Discussion in 'General 3D Technology' started by SA, Oct 15, 2002.

  1. SA

    SA
    Newcomer

    Joined:
    Feb 9, 2002
    Messages:
    100
    Likes Received:
    2
    What frame rate would you achieve at a resolution of 1600x1200, a frequency of 325 Mhz and just one pixel pipeline if you could actually draw one visible pixel per clock?
     
  2. Bigus Dickus

    Regular

    Joined:
    Feb 26, 2002
    Messages:
    943
    Likes Received:
    16
    1600 x 1200 = 1,920,000 pixels on screen = 1,920,000 pixels per frame.

    325,000,000 cycles per second x 1 pixel per cycle = 325,000,000 pixels per second.

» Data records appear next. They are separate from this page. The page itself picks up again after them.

(* ===== verification/Configuration.v ===== *)
(** The configuration life cycle (configuration/manager.py) and its store
    (storage/sqlite_store.py, [ConfigurationStore]): validate, stage, self-test,
    activate, canary, roll back.

    [configuration_bundles] is a map by its primary key; the row of pointers is
    two fields.  A manager owns its store and the artifact store; the self-test
    and the canary are functions that may raise.  [dump_bundle] is pydantic's
    [model_dump(mode="json")]; the identifiers and times of the activation
    records are arguments. *)

From Stdlib Require Import ZArith.
From S2P Require Import Prelude Binary64 Enums Models CanonicalJson Records Artifacts.
Open Scope Z_scope.

Module ConfigurationStore.

Record row : Type := mkRow {
  state : ConfigurationState.t;
  bundle_sha256 : string;
  artifact_ref : string;
  payload : ConfigurationBundle.t
}.
Definition set_state (v : ConfigurationState.t) (r : row) : row :=
  mkRow v (bundle_sha256 r) (artifact_ref r) (payload r).

Record t : Type := mk {
  bundles : gmap string row;
  activations : list ConfigurationActivationRecord.t;
  active_bundle_key : option string;
  last_known_good_bundle_key : option string
}.
Definition init : t := mk ∅ [] None None.
Definition set_bundles v (s : t) : t :=
  mk v (activations s) (active_bundle_key s) (last_known_good_bundle_key s).
Definition set_activations v (s : t) : t :=
  mk (bundles s) v (active_bundle_key s) (last_known_good_bundle_key s).
Definition set_pointers active lkg (s : t) : t := mk (bundles s) (activations s) active lkg.

Definition key_of (bundle_id version : string) : string := bundle_id +:+ "@" +:+ version.
Definition key (b : ConfigurationBundle.t) : string :=
  key_of (ConfigurationBundle.bundle_id b) (ConfigurationBundle.version b).

Definition stage (b : ConfigurationBundle.t) (bundle_sha256_ artifact_ref_ : string) : M t unit :=
  transaction
    (let! s := get in
     match bundles s !! key b with
     | Some existing =>
         raise_if (negb (bool_decide (bundle_sha256 existing = bundle_sha256_)))
           (ValueError "configuration identity is immutable")
     | None =>
         put (set_bundles (<[key b := mkRow ConfigurationState.STAGED bundle_sha256_ artifact_ref_ b]>
                             (bundles s)) s)
     end).

Definition bundle_for_key (k : option string) (s : t) : option ConfigurationBundle.t :=
  payload <$> (k ≫= fun k => bundles s !! k).

Definition active (s : t) : option ConfigurationBundle.t := bundle_for_key (active_bundle_key s) s.
Definition last_known_good (s : t) : option ConfigurationBundle.t :=
  bundle_for_key (last_known_good_bundle_key s) s.

(** [UPDATE configuration_bundles SET state=? WHERE bundle_key=?] *)
Definition update_state (v : ConfigurationState.t) (k : string) : M t unit :=
  modify (fun s => set_bundles (alter (set_state v) k (bundles s)) s).

Definition insert_activation (a : ConfigurationActivationRecord.t) : M t unit :=
  let! s := get in
  let! rows := lift (insert_row "configuration_activations" (same_key ConfigurationActivationRecord.activation_id)
                       (activations s) a) in
  put (set_activations rows s) ;;;
  update_state (ConfigurationActivationRecord.state a)
    (key_of (ConfigurationActivationRecord.bundle_id a) (ConfigurationActivationRecord.version a)).

Definition record (a : ConfigurationActivationRecord.t) : M t unit := transaction (insert_activation a).

(** [previous] is a key: it is never the empty string. *)
Definition activate (b : ConfigurationBundle.t) (a : ConfigurationActivationRecord.t) : M t unit :=
  transaction
    (let! s := get in
     let previous := active_bundle_key s in
     (match previous with
      | Some p => if decide (p <> key b) then update_state ConfigurationState.LAST_KNOWN_GOOD p else ret tt
      | None => ret tt
      end) ;;;
     insert_activation a ;;;
     let! s := get in
     put (set_pointers (Some (key b))
            (if decide (previous = Some (key b)) then last_known_good_bundle_key s else previous) s)).

Definition rollback (candidate : ConfigurationBundle.t) (previous : option ConfigurationBundle.t)
    (a : ConfigurationActivationRecord.t) : M t unit :=
  let previous_key := key <$> previous in
  transaction
    (insert_activation a ;;;
     (match previous_key with Some p => update_state ConfigurationState.ACTIVE p | None => ret tt end) ;;;
     modify (set_pointers previous_key previous_key) ;;;
     update_state ConfigurationState.ROLLED_BACK (key candidate)).

Definition activation_records (s : t) : list ConfigurationActivationRecord.t :=
  order_by ConfigurationActivationRecord.activated_at ConfigurationActivationRecord.activation_id (activations s).
End ConfigurationStore.

(** [int(x)] on the values of a settings dictionary. *)
Definition digit_value (c : Ascii.ascii) : option Z :=
  let n := Z.of_nat (Ascii.nat_of_ascii c) in
  if (48 <=? n) && (n <=? 57) then Some (n - 48) else None.

(** Decimal digits, with single underscores between them. *)
Fixpoint digits_value (l : list Ascii.ascii) (acc : Z) : option Z :=
  match l with
  | [] => None
  | [c] => (fun d => acc * 10 + d) <$> digit_value c
  | c :: ((u :: rest') as rest) =>
      match digit_value c with
      | None => None
      | Some d =>
          digits_value (if decide (u = chr 95) then rest' else rest) (acc * 10 + d)
      end
  end.

Definition int_of_string (s : string) : res Z :=
  let parsed :=
    match String.list_ascii_of_string (strip s) with
    | c :: l =>
        if decide (c = chr 45) then Z.opp <$> digits_value l 0
        else if decide (c = chr 43) then digits_value l 0 else digits_value (c :: l) 0
    | [] => None
    end in
  match parsed with
  | Some z => Ok z
  | None => Raise (ValueError "invalid literal for int() with base 10")
  end.

Definition int_of_json (j : json) : res Z :=
  match j with
  | JInt z => Ok z
  | JBool b => Ok (if b then 1 else 0)
  | JFloat x => py_int x
  | JStr s => int_of_string s
  | _ => Raise (OtherError "TypeError")
  end.

Module ConfigurationManager.

Record t : Type := mk { store : ConfigurationStore.t; artifacts : ContentAddressedArtifactStore.t }.
Definition set_store v (m : t) : t := mk v (artifacts m).
Definition set_artifacts v (m : t) : t := mk (store m) v.

Definition verdict : Type := res (bool * list string).

(** What a caller passes: a bundle, or the fields of one still to be validated. *)
Inductive raw : Type :=
  | Bundle (b : ConfigurationBundle.t)
  | Fields (b : ConfigurationBundle.t).

Definition invalid_hashes (hashes : gmap string string) : list string :=
  (List.filter (fun kv => negb (ContentAddressedArtifactStore.is_digest
                                  ContentAddressedArtifactStore.hex_digit kv.2))
     (sorted_items hashes)).*1.

Definition check_hashes (label : string) (hashes : gmap string string) : res unit :=
  let invalid := invalid_hashes hashes in
  check (negb (bool_decide (invalid = [])))
    (ValueError ("invalid " +:+ label +:+ " SHA-256 for: " +:+ join "," invalid)).

Definition validate (r : raw) : res ConfigurationBundle.t :=
  rbind (match r with Bundle b => Ok b | Fields b => ConfigurationBundle.validate b end) (fun b =>
    check_hashes "model" (ConfigurationBundle.model_hashes b) >>!
    check_hashes "source" (ConfigurationBundle.source_hashes b) >>!
    Ok b).

(** [any(item.memory_mb > int(settings.get("available_memory_mb", 1024)) ...)] *)
Definition exceeds_memory (b : ConfigurationBundle.t) : res bool :=
  match ConfigurationBundle.workloads b with
  | [] => Ok false
  | workloads =>
      rbind (int_of_json (default (JInt 1024) (json_get (ConfigurationBundle.settings b) "available_memory_mb")))
        (fun available => Ok (existsb (fun w => available <? WorkloadSpec.memory_mb w) workloads))
  end.

Definition default_self_test (b : ConfigurationBundle.t) : verdict :=
  let workloads := ConfigurationBundle.workloads b in
  rbind (exceeds_memory b) (fun exceeds =>
    let reasons :=
      (if decide (NoDup (WorkloadSpec.profile_id <$> workloads)) then [] else ["duplicate_profile_id"])
      ++ (if existsb (fun w => bool_decide (WorkloadSpec.tier w = CriticalityTier.A_IMMEDIATE)) workloads
          then [] else ["tier_a_workload_missing"])
      ++ (if exceeds then ["workload_exceeds_memory_envelope"] else [])
      ++ (if existsb (fun w => WorkloadSpec.deadline_ms w <? WorkloadSpec.estimated_cost_ms w) workloads
          then ["service_budget_exceeds_deadline"] else []) in
    Ok (bool_decide (reasons = []), sorted_strings reasons)).

Section Operations.
Context (float_repr : f64 -> string) (sha256 : string -> string) (uuid5 : string -> UUID).
Context (json_time : datetime -> string) (dump_bundle : ConfigurationBundle.t -> json).
Context (self_test : ConfigurationBundle.t -> verdict).

Definition on_store {A} (m : M ConfigurationStore.t A) : M t A := zoom store set_store m.
Definition on_artifacts {A} (m : M ContentAddressedArtifactStore.t A) : M t A := zoom artifacts set_artifacts m.

(** [write] and [now] are the outcome of the file write and the clock. *)
Definition stage (r : raw) (write : option string) (now : datetime)
  : M t (ConfigurationBundle.t * string * string) :=
  let! b := lift (validate r) in
  let payload := canonical_json_bytes float_repr (dump_bundle b) in
  let! scope := lift (ArtifactScope.validate
    (ArtifactScope.mk None None (Some ("configuration:" +:+ ConfigurationBundle.bundle_id b)) None)) in
  let! ref := on_artifacts (ContentAddressedArtifactStore.put_bytes float_repr sha256 uuid5 json_time
    payload "application/json" false ArtifactPolicy.configuration_bundle (Some scope) write now) in
  on_store (ConfigurationStore.stage b (ArtifactRef.sha256 ref) ("sha256:" +:+ ArtifactRef.sha256 ref)) ;;;
  ret (b, ArtifactRef.sha256 ref, ArtifactRef.relative_path ref).

(** What a new activation record takes from outside. *)
Record stamp : Type := mkStamp { activation_id : UUID; activated_at : datetime }.

Definition diff_of (previous : option ConfigurationBundle.t) (b : ConfigurationBundle.t) : string :=
  sha256 (canonical_json_bytes float_repr
    (JDict [("from", match previous with Some p => dump_bundle p | None => JDict [] end);
            ("to", dump_bundle b)])).

Definition activation (b : ConfigurationBundle.t) (state : ConfigurationState.t)
    (bundle_sha256 diff_sha256 : string) (previous : option ConfigurationBundle.t)
    (reasons : list string) (st : stamp) : ConfigurationActivationRecord.t :=
  {| ConfigurationActivationRecord.activation_id := activation_id st;
     ConfigurationActivationRecord.bundle_id := ConfigurationBundle.bundle_id b;
     ConfigurationActivationRecord.version := ConfigurationBundle.version b;
     ConfigurationActivationRecord.state := state;
     ConfigurationActivationRecord.actor := ConfigurationBundle.actor b;
     ConfigurationActivationRecord.bundle_sha256 := bundle_sha256;
     ConfigurationActivationRecord.diff_sha256 := diff_sha256;
     ConfigurationActivationRecord.previous_bundle_id := ConfigurationBundle.bundle_id <$> previous;
     ConfigurationActivationRecord.reason_codes := reasons;
     ConfigurationActivationRecord.activated_at := activated_at st |}.

(** [first] stamps the activation or its rejection, [second] the roll-back. *)
Definition activate (r : raw) (canary : option (ConfigurationBundle.t -> verdict))
    (write : option string) (now : datetime) (first second : stamp) : M t ConfigurationActivationRecord.t :=
  let! m := get in
  let previous := ConfigurationStore.active (store m) in
  let! '(b, bundle_sha256, _) := stage r write now in
  let diff_sha256 := diff_of previous b in
  let! '(passed, reasons) := lift (self_test b) in
  if negb (passed : bool) then
    let rejected := activation b ConfigurationState.REJECTED bundle_sha256 diff_sha256 previous
                      ("self_test_failed" :: reasons) first in
    on_store (ConfigurationStore.record rejected) ;;;
    ret rejected
  else
    let activated := activation b ConfigurationState.ACTIVE bundle_sha256 diff_sha256 previous
                       ["self_test_passed"] first in
    on_store (ConfigurationStore.activate b activated) ;;;
    match canary with
    | None => ret activated
    | Some canary =>
        let! '(canary_passed, canary_reasons) := lift (canary b) in
        if canary_passed : bool then ret activated
        else
          let rolled_back := activation b ConfigurationState.ROLLED_BACK bundle_sha256 diff_sha256 previous
                               ("canary_failed" :: canary_reasons) second in
          on_store (ConfigurationStore.rollback b previous rolled_back) ;;;
          ret rolled_back
    end.
End Operations.
End ConfigurationManager.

    (325,000,000 pix/sec) / (1,920,000 pix/frame) = 169.27 frames/sec
     
  3. KimB

    Legend

    Joined:
    May 28, 2002
    Messages:
    12,902
    Likes Received:
    218
    Location:
    Seattle, WA
    Just don't forget that many modern scenes will apply many textures per pixel, will compute the final color for a pixel in multiple passes, or make use of transparent surfaces.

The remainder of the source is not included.